• [Records drawn from a dataset]:
Theorem accepted_anchor_has_an_honest_signer_witness :
  exists l e, l ∈ fourLeaves /\ vl_Pubkey l ∉ ({[ key 4 ]} : gset Hash) /\ Signed honestCrypto (vl_Pubkey l) e 7 trueRoot /\ 3 <= e <= 3 + 1.
Proof.
  apply (accepted_anchor_has_an_honest_signer honestCrypto (Some honestBundle) fourMembers (mkVerified 7 trueRoot 3) {[ key 4 ]}).
  - exact fourMembers_ok.
  - vm_compute. reflexivity.
  - exact honestBundle_accepted.
Defined.

(** Each of the three keys signed one header. *)
Lemma honest_sign_once p header header' :
  (p, headerDomainTag :: header) ∈ map (fun kh => (fst kh, headerDomainTag :: snd kh)) honestSigned ->
  (p, headerDomainTag :: header') ∈ map (fun kh => (fst kh, headerDomainTag :: snd kh)) honestSigned -> header = header'.
Proof.
  assert (Hnd : NoDup (map fst honestSigned)) by (apply (bool_decide_unpack _); vm_compute; exact I).
  intros (k & [= -> ->] & Hk)%list_elem_of_fmap (k' & [= Ep ->] & Hk')%list_elem_of_fmap.
  destruct k as [k h], k' as [k' h']. cbn [fst snd] in *. subst. 
  apply list_elem_of_lookup_1 in Hk as [i Hi], Hk' as [j Hj].
  assert (i = j) as ->; [|congruence]. eapply NoDup_lookup; [exact Hnd| |]; rewrite list_lookup_fmap; [by rewrite Hi|by rewrite Hj].
Qed.

Theorem accepted_roots_agree_witness : vn_IndexRoot (mkVerified 7 trueRoot 3) = trueRoot.
Proof.
  apply (accepted_roots_agree honestCrypto (Some honestBundle) (Some honestBundle) fourMembers (mkVerified 7 trueRoot 3) (mkVerified 7 trueRoot 3) {[ key 4 ]}).
  - exact fourMembers_ok.
  - vm_compute. reflexivity.
  - intros l e e' fr rt rt' _ _ (h & s & _ & _ & _ & _ & _ & <- & Hs) (h' & s' & _ & _ & _ & _ & _ & <- & Hs').
    apply bool_decide_eq_true in Hs, Hs'. by rewrite (honest_sign_once _ h h' Hs Hs').
  - exact honestBundle_accepted.
  - exact honestBundle_accepted.
  - reflexivity.
Defined.

(** ** A repeated leaf *)

Definition falseRoot : Hash := key 66.

(** The first member alone signed, for a root of its own. *)
Definition soloSigned : list (Hash * bytes) := [(key 1, claimHeader 1 3 7 falseRoot)].
Definition soloBundle : GetIndexAnchorResponse := mkIndexAnchorResp true 7 falseRoot 3 [claimRecord 1 3 7 falseRoot].

Definition soloCrypto : Crypto := ledgerCrypto toyHash soloSigned.

(** The committee with the first leaf sent nine times. *)
Definition paddedTree : GetValidatorTreeResponse :=
  mkTreeResp (mkProvedAnchor false 0 zeroHash zeroHash zeroHash zeroHash zeroHash) true 3
    (map encodeValidatorLeaf (replicate 8 (member 1) ++ fourLeaves)).

Definition paddingNode : indexSource unit :=
  mkSource (fun w => (w, Some (Some soloBundle))) (fun w _ => (w, Some (Some paddedTree))) (fun w _ => (w, None)) (fun w _ => (w, None)) (fun w _ => (w, None)).

Definition genesisPin : Checkpoint := mkCheckpoint 3 zeroHash (default [] (ValidatorRootOf toyHash fourLeaves)).

(** A node that repeats one member's leaf in the committee it serves still rebuilds the
    pinned root, and that member's signature alone then carries the quorum: the client
    accepts a root no other member signed. *)

(** C22. A node that repeats one member's leaf in a served validator tree rebuilds the
    pinned committee root, and that member's signature alone then carries the quorum: the
    light client accepts a root no other of four members signed. *)
Theorem repeated_leaf_forges_an_anchor :
  ValidatorRootOf toyHash fourLeaves = Some (cp_ValidatorSetHash genesisPin) /\
  setWeight fourMembers {[ key 1 ]} = 25 /\ setTotal fourMembers = 100 /\
  (forall p e frontier root, Signed soloCrypto p e frontier root -> p = key 1) /\
  VerifyAnchor soloCrypto (Some soloBundle) fourMembers = Err errShortQuorum /\
  snd (Anchor soloCrypto paddingNode (NewLightClient genesisPin, tt)) = Val (mkVerified 7 falseRoot 3).
Proof.
  split_and!.
  - vm_compute. reflexivity.
  - vm_compute. reflexivity.
  - vm_compute. reflexivity.
  - intros p e fr rt (h & s & _ & _ & _ & _ & _ & _ & Hs). apply bool_decide_eq_true in Hs. apply list_elem_of_singleton in Hs. exact (f_equal fst Hs).
  - vm_compute. reflexivity.
  - vm_compute. reflexivity.
Qed.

• [ACTIVITY]: Restate word for word only the lines above from the line containing "(** A node that" to the line containing "(forall p e", both of them included.

• [SOLUTION FOR THIS PROBLEM]:
(** A node that repeats one member's leaf in the committee it serves still rebuilds the
    pinned root, and that member's signature alone then carries the quorum: the client
    accepts a root no other member signed. *)

(** C22. A node that repeats one member's leaf in a served validator tree rebuilds the
    pinned committee root, and that member's signature alone then carries the quorum: the
    light client accepts a root no other of four members signed. *)
Theorem repeated_leaf_forges_an_anchor :
  ValidatorRootOf toyHash fourLeaves = Some (cp_ValidatorSetHash genesisPin) /\
  setWeight fourMembers {[ key 1 ]} = 25 /\ setTotal fourMembers = 100 /\
  (forall p e frontier root, Signed soloCrypto p e frontier root -> p = key 1) /\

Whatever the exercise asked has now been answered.